Specialmente la pittura e la letteratura, a fronte dei moltissimi linguaggi attuali, cercano ricreando la realtà di ricavarne un senso ed esprimere il disagio della nostra condizione sempre più minacciata tra l`altro da squilibri ecologici che portano agli ultimi eventi pandemici drammatici.

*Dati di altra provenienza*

(** ** Google login and the Resend call *)

(** (C8) While the database answers: a Google login whose e-mail does not
    match exactly one row never creates the account: the INSERT of line
    204 lists six columns with five placeholders, the server rejects it,
    and the handler answers 500 with the world unchanged. *)
Theorem login_google_new_user_fails (ev : env) (tokeninfo : string -> tokeninfo_answer)
    (tk email : string) (gu : google_user) (w : world) :
  db_error ev = None -> tk <> "" -> tokeninfo tk = TOk gu -> g_email gu = Some email ->
  List.length (select_by_email email (users w)) <> 1%nat ->
  login_google cfg ev tokeninfo (Some tk) w =
    (mkResponse 500 (BCaught "Something went wrong during login!" (ThrownSql ER_WRONG_VALUE_COUNT_ON_ROW)), w).
Proof.
  intros Hdb Htk Hti Hem Hlen. unfold login_google. rewrite js_truthy_Some by done.
  rewrite Hti, Hdb, Hem.
  assert (login_google_insert cfg ev email (g_id gu) w =
          (mkResponse 500 (BCaught "Something went wrong during login!" (ThrownSql ER_WRONG_VALUE_COUNT_ON_ROW)), w))
    as Hins.
  { unfold login_google_insert. rewrite Hdb. cbn [write_error]. rewrite insert_users_count_mismatch; simpl; try lia; done. }
  destruct (select_by_email email (users w)) as [|a [|b rest]]; simpl in Hlen; try done; lia.
Qed.

(** (C16) While the database answers: the answer to a verification request
    does not depend on what the Resend API reports: even when it refuses
    the e-mail, the handler answers 200 (the promise is not awaited and
    [error] is read from the promise itself). *)
Theorem verify_email_request_ignores_resend_error (ev : env) (bearer : option token) (err : string)
    (uid : Z) (a : account) (w : world) :
  db_error ev = None ->
  verifyUserLogged (secret cfg) (now_ms ev) bearer = Some uid ->
  select_by_id uid (users w) = [a] ->
  fst (verify_email_request cfg ev bearer (Some err) w) =
    Ok (mkResponse 200 (BMessage "Verification email sent!")).
Proof. intros Hdb Hauth Hsel. unfold verify_email_request. rewrite Hauth, Hdb, Hsel. done. Qed.

(** ** The registration's random avatar *)

(** [Math.floor(Math.random() * 6)] is one of the six avatars 0..5:
    for [0 <= r < 1], the index lies in [[0, 5]]. *)
Theorem avatar_index_bounds (r : Q) :
  (0 <= r)%Q -> (r < 1)%Q -> (0 <= avatar_index r <= 5)%Z.
Proof.
  intros H0 H1. unfold avatar_index. split.
  - assert (0 <= r * 6)%Q as H6.
    { apply (Qmult_le_0_compat r 6); [done|discriminate]. }
    apply (Qfloor_resp_le 0 (r * 6)) in H6. done.
  - assert (r * 6 < 6)%Q as H6.
    { rewrite <- (Qmult_1_l 6) at 2. apply Qmult_lt_r; [reflexivity|done]. }
    pose proof (Qfloor_le (r * 6)) as Hf.
    assert (inject_Z (Qfloor (r * 6)) < inject_Z 6)%Q as Hlt by (eapply Qle_lt_trans; eauto).
    rewrite <- Zlt_Qlt in Hlt. lia.
Qed.

(** Login answers with the same status for two names the table's
    collation does not tell apart, when both are e-mail shaped or neither
    is. *)
Lemma login_valid_status_coll (ev : env) (x y q : string) (w : world) :
  coll_equiv x y -> JsString.isValidEmail x = JsString.isValidEmail y ->
  status (login_valid cfg ev x q w) = status (login_valid cfg ev y q w).
Proof.
  intros Hxy Hv. unfold login_valid. destruct (read_error (db_error ev)); [done|]. rewrite Hv.
  assert (select_by_email x (users w) = select_by_email y (users w)) as -> by (rewrite Hxy; done).
  assert (select_by_username x (users w) = select_by_username y (users w)) as -> by (rewrite Hxy; done).
  destruct (JsString.isValidEmail y); repeat case_match; done.
Qed.

End Props.

(** ** Examples: the handlers run on concrete requests

    With the concrete keyed hash [toy_hs256], the hasher [toy_hasher] and
    the binary collation. *)

Definition cfg0 : config := mkConfig "s3cret".
Definition ev0 : env := mkEnv 1700000000000 42 (1#3) (5, 3, 2024)%Z None.
Definition ev1 : env := mkEnv 1700001800000 7 (5#6) (5, 3, 2024)%Z None.
Definition ev2 : env := mkEnv 1700003600000 9 (0#1) (5, 3, 2024)%Z None.
Definition w0 : world := mkWorld (mkTable [] 1) [].
Definition alice_row : account := new_row ev0 "alice" "a@b.com" "longpass1" w0.
Definition w1 : world := registered_world ev0 "alice" "a@b.com" "longpass1" w0.

(** The token [register] returned to alice, and the code of her
    verification e-mail. *)
Definition alice_token : token := sign "s3cret" 1 (now_ms ev0) None.
Definition alice_code : token := sign "s3cret" 1 (now_ms ev0) (Some one_hour).

(** Two rows, one holding the e-mail and a later one the user name of
    the request. *)
Definition carol_row : account :=
  inserted_row 1 "carol" "a@b.com" "h1" "01/01/2024" "carol" "uploads/defaultAvatars/0.svg".
Definition alice_row2 : account :=
  inserted_row 2 "alice" "z@y.com" "h2" "01/01/2024" "alice" "uploads/defaultAvatars/1.svg".
Definition wdup : world := mkWorld (mkTable [carol_row; alice_row2] 3) [].

Lemma register_then_login_witness :
  login cfg0 ev1 (mkLoginReq (Some "a@b.com") (Some "longpass1")) w1 =
    (mkResponse 200 (BAuth (sign "s3cret" 1 (now_ms ev1) None) "alice"), w1).
Proof.
  destruct (register_then_login cfg0 ev0 ev1 "alice" "a@b.com" "longpass1" w0
              ltac:(reflexivity) ltac:(reflexivity) ltac:(discriminate) ltac:(reflexivity) ltac:(simpl; lia) ltac:(reflexivity))
    as (_ & H & _).
  exact H.
Defined.

Lemma register_duplicate_rejected_witness :
  register cfg0 ev0 (mkRegReq (Some "alice") (Some "a@b.com") (Some "longpass1") (Some "longpass1")) wdup =
    (mkResponse 400 (BErrors "User already exists!" [("username", None); ("email", Some "a@b.com")]), wdup).
Proof.
  destruct (register_duplicate_rejected cfg0 ev0 "alice" "a@b.com" "longpass1" wdup alice_row2
              ltac:(reflexivity) ltac:(discriminate) ltac:(reflexivity) ltac:(simpl; lia) ltac:(simpl; auto) ltac:(reflexivity))
    as (b & rest & Hsel & Hreg).
  rewrite Hreg. vm_compute in Hsel. injection Hsel as <- <-. reflexivity.
Defined.

Lemma register_short_password_witness :
  register cfg0 ev0 (mkRegReq (Some "alice") (Some "a@b.com") (Some "short") (Some "other")) w1 =
    (mkResponse 400 (BErrors "Password must be at least 8 characters long!" [("password", Some "short")]), w1).
Proof.
  exact (register_short_password cfg0 ev0 "alice" "a@b.com" "short" "other" w1
           ltac:(discriminate) ltac:(discriminate) ltac:(discriminate) ltac:(reflexivity) ltac:(simpl; lia)).
Defined.

Lemma login_failure_uniform_witness :
  fst (login cfg0 ev1 (mkLoginReq (Some "alice") (Some "wrongpass")) w0) =
  fst (login cfg0 ev1 (mkLoginReq (Some "alice") (Some "wrongpass")) w1).
Proof.
  exact (login_failure_uniform cfg0 ev1 (mkLoginReq (Some "alice") (Some "wrongpass")) w0 w1
           ltac:(vm_compute; discriminate) ltac:(vm_compute; discriminate)).
Defined.

Lemma login_wrong_password_witness :
  login cfg0 ev1 (mkLoginReq (Some "alice") (Some "wrongpass")) w1 = (auth_failed "alice" "wrongpass", w1).
Proof.
  exact (login_wrong_password cfg0 ev1 "alice" "wrongpass" "longpass1" 42 alice_row w1
           ltac:(reflexivity) ltac:(discriminate) ltac:(discriminate) ltac:(discriminate) ltac:(reflexivity) ltac:(reflexivity)).
Defined.

Lemma verify_email_handshake_witness :
  verify_email_redeem cfg0 ev1 (sign "s3cret" 1 (now_ms ev0) (Some one_hour))
    (mkWorld (users w1) (outbox w1 ++ [mkMail "a@b.com" (sign "s3cret" 1 (now_ms ev0) (Some one_hour))])) =
  (mkResponse 200 (BMessage "Email verified!"),
   set_users (mkWorld (users w1) (outbox w1 ++ [mkMail "a@b.com" (sign "s3cret" 1 (now_ms ev0) (Some one_hour))]))
             (snd (update_verified 1 (users w1)))).
Proof.
  destruct (verify_email_handshake (HS:=toy_hs256) cfg0 ev0 ev1 (Some alice_token) None 1 alice_row w1
              ltac:(reflexivity) ltac:(reflexivity) ltac:(vm_compute; reflexivity) ltac:(vm_compute; reflexivity) ltac:(vm_compute; reflexivity))
    as (_ & H & _).
  exact H.
Defined.

Lemma verify_code_expired_witness :
  verify_email_redeem cfg0 ev2 (sign "s3cret" 1 (now_ms ev0) (Some one_hour)) w1 =
    (mkResponse 500 (BCaught "Error verifying email!" (ThrownJwt (TokenExpiredError (now_ms ev0 / 1000 + one_hour)))),
     w1).
Proof.
  exact (verify_code_expired cfg0 ev0 ev2 1 w1 ltac:(vm_compute; discriminate)).
Defined.

Lemma login_token_verifies_email_witness :
  verify_email_redeem cfg0 ev2 (sign "s3cret" 1 (now_ms ev0) None) w1 =
    (mkResponse 200 (BMessage "Email verified!"), set_users w1 (snd (update_verified 1 (users w1)))).
Proof.
  exact (login_token_verifies_email cfg0 ev0 ev2 1 w1 ltac:(reflexivity) ltac:(vm_compute; discriminate)).
Defined.

Definition google_answer (tk : string) : tokeninfo_answer :=
  if String.eqb tk "ya29.token" then TOk (mkGoogleUser (Some "zed@gmail.com") (Some "1234")) else TNotOk.

Lemma login_google_new_user_fails_witness :
  login_google cfg0 ev0 google_answer (Some "ya29.token") w1 =
    (mkResponse 500 (BCaught "Something went wrong during login!" (ThrownSql ER_WRONG_VALUE_COUNT_ON_ROW)), w1).
Proof.
  exact (login_google_new_user_fails cfg0 ev0 google_answer "ya29.token" "zed@gmail.com"
           (mkGoogleUser (Some "zed@gmail.com") (Some "1234")) w1
           ltac:(reflexivity) ltac:(discriminate) ltac:(reflexivity) ltac:(reflexivity) ltac:(vm_compute; discriminate)).
Defined.

Lemma verify_email_request_ignores_resend_error_witness :
  fst (verify_email_request cfg0 ev0 (Some alice_token) (Some "domain not verified") w1) =
    Ok (mkResponse 200 (BMessage "Verification email sent!")).
Proof.
  exact (verify_email_request_ignores_resend_error (HS:=toy_hs256) cfg0 ev0 (Some alice_token)
           "domain not verified" 1 alice_row w1 ltac:(reflexivity) ltac:(vm_compute; reflexivity) ltac:(vm_compute; reflexivity)).
Defined.

Lemma avatar_index_bounds_witness : (0 <= avatar_index (1#3) <= 5)%Z.
Proof. exact (avatar_index_bounds (1#3) ltac:(vm_compute; discriminate) ltac:(reflexivity)). Defined.

Lemma email_shaped_username_cannot_login_witness :
  login cfg0 ev1 (mkLoginReq (Some "bob@x.y") (Some "longpass1"))
        (registered_world ev0 "bob@x.y" "bob@mail.com" "longpass1" w0) =
    (auth_failed "bob@x.y" "longpass1", registered_world ev0 "bob@x.y" "bob@mail.com" "longpass1" w0).
Proof.
  destruct (email_shaped_username_cannot_login cfg0 ev0 ev1 "bob@x.y" "bob@mail.com" "longpass1" w0
              ltac:(reflexivity) ltac:(reflexivity) ltac:(discriminate) ltac:(reflexivity) ltac:(simpl; lia) ltac:(reflexivity)
              ltac:(reflexivity) ltac:(reflexivity) ltac:(reflexivity))
    as (_ & H).
  exact H.
Defined.

Lemma missing_username_reported_as_valid_witness :
  register cfg0 ev0 (mkRegReq None None (Some "longpass1") (Some "longpass1")) w0 =
  register cfg0 ev0 (mkRegReq (Some "alice") None (Some "longpass1") (Some "longpass1")) w0.
Proof.
  exact (missing_username_reported_as_valid cfg0 ev0 "alice" None (Some "longpass1") (Some "longpass1") w0
           ltac:(discriminate) ltac:(reflexivity)).
Defined.

(** Under a case-insensitive collation (MySQL's default), alice logs in
    with her e-mail in capitals. *)
Example login_case_insensitive :
  status (login_valid (CO:=ascii_ci_collation) cfg0 ev0 "A@B.COM" "longpass1" w1) = 200%Z.
Proof.
  rewrite (login_valid_status_coll (CO:=ascii_ci_collation) cfg0 ev0 "A@B.COM" "a@b.com");
    [vm_compute; reflexivity..].
Qed.

End AuthProps.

Tra 100 anni le sue opere inserite in “Corona Diary” avranno un valore anche documentativo, pensa?
Non lo so, spero solo che nel tempo presente si rafforzi la consapevolezza che il grande problema è lo stato ecologico disastroso del pianeta, da lì tutto dipende.
Qual è l’opera di questa mostra e di questo catalogo che le ha generato maggiori emozioni?
Non saprei dire una preferenza, forse il grande quadro dedicato a Egon Schiele, artista austriaco straordinario, morto di febbre spagnola a soli 28 anni nel 1918. Riguardo alla realizzazione “con fatica” il quadro citato interessa storicamente la nostra attualità e ha avuto lunghe tappe di gestazione: 2009, 2010, agosto 2020. Comunque la realizzazione, stando con perorazione sul pezzo, con corollari di lavori di piccolo, medio e grande formato, viene portata nel tempo a una certa souplesse.
I colori sono altro da sé, da lei, o li possiede internamente?
I colori, o meglio, il colore veicola le emozioni primarie dell’impatto di quanto è successo per il Coronavirus, attraverso un cromatismo acceso ma distante dai colori del contesto reale di Tv e fotografia.
Le bastano i colori che esistono? E con essi è in un rapporto di solo amore o le capita di provare risentimento?
Per dirla con lei le iconografie, soprattutto derivate da storia e storia dell'arte, oscillano nei quadri “tra amore e risentimento”.
Nei suoi ultimi dipinti entra anche la morte falciatrice, come ricorda la giornalista Melina Scalise, lei da uomo come si pone nei confronti del pensiero della morte?
Il tema della morte centrale nella mia mostra è sentita in una prossimità terribile ma spero sublimata dall’azione catartica del colore. Noi tutti la morte la “scontiamo vivendola da sempre giorno per giorno. La morte ci imbarazza al massimo e pensiamo che siano sempre gli altri a morire ma è la cosa più certa e non evitabile. Entra continuamente nei miei pensieri e la esorcizzo con il lavoro creativo. Vorrei morire innamorato.
A questo punto, se ripensa alla sua magnifica parabola artistica, quale riflessione le viene naturale?
Penso ironicamente di essere un pittore facoltativo nei trend modaioli dell’arte contemporanea che tende a escluderla come linguaggio obsoleto. La pittura appartiene per la semplicità e virtualità dei suoi mezzi alla storia dell’espressione umana pre verbale, come sostiene Lascaux, e ciò mi conforta pienamente.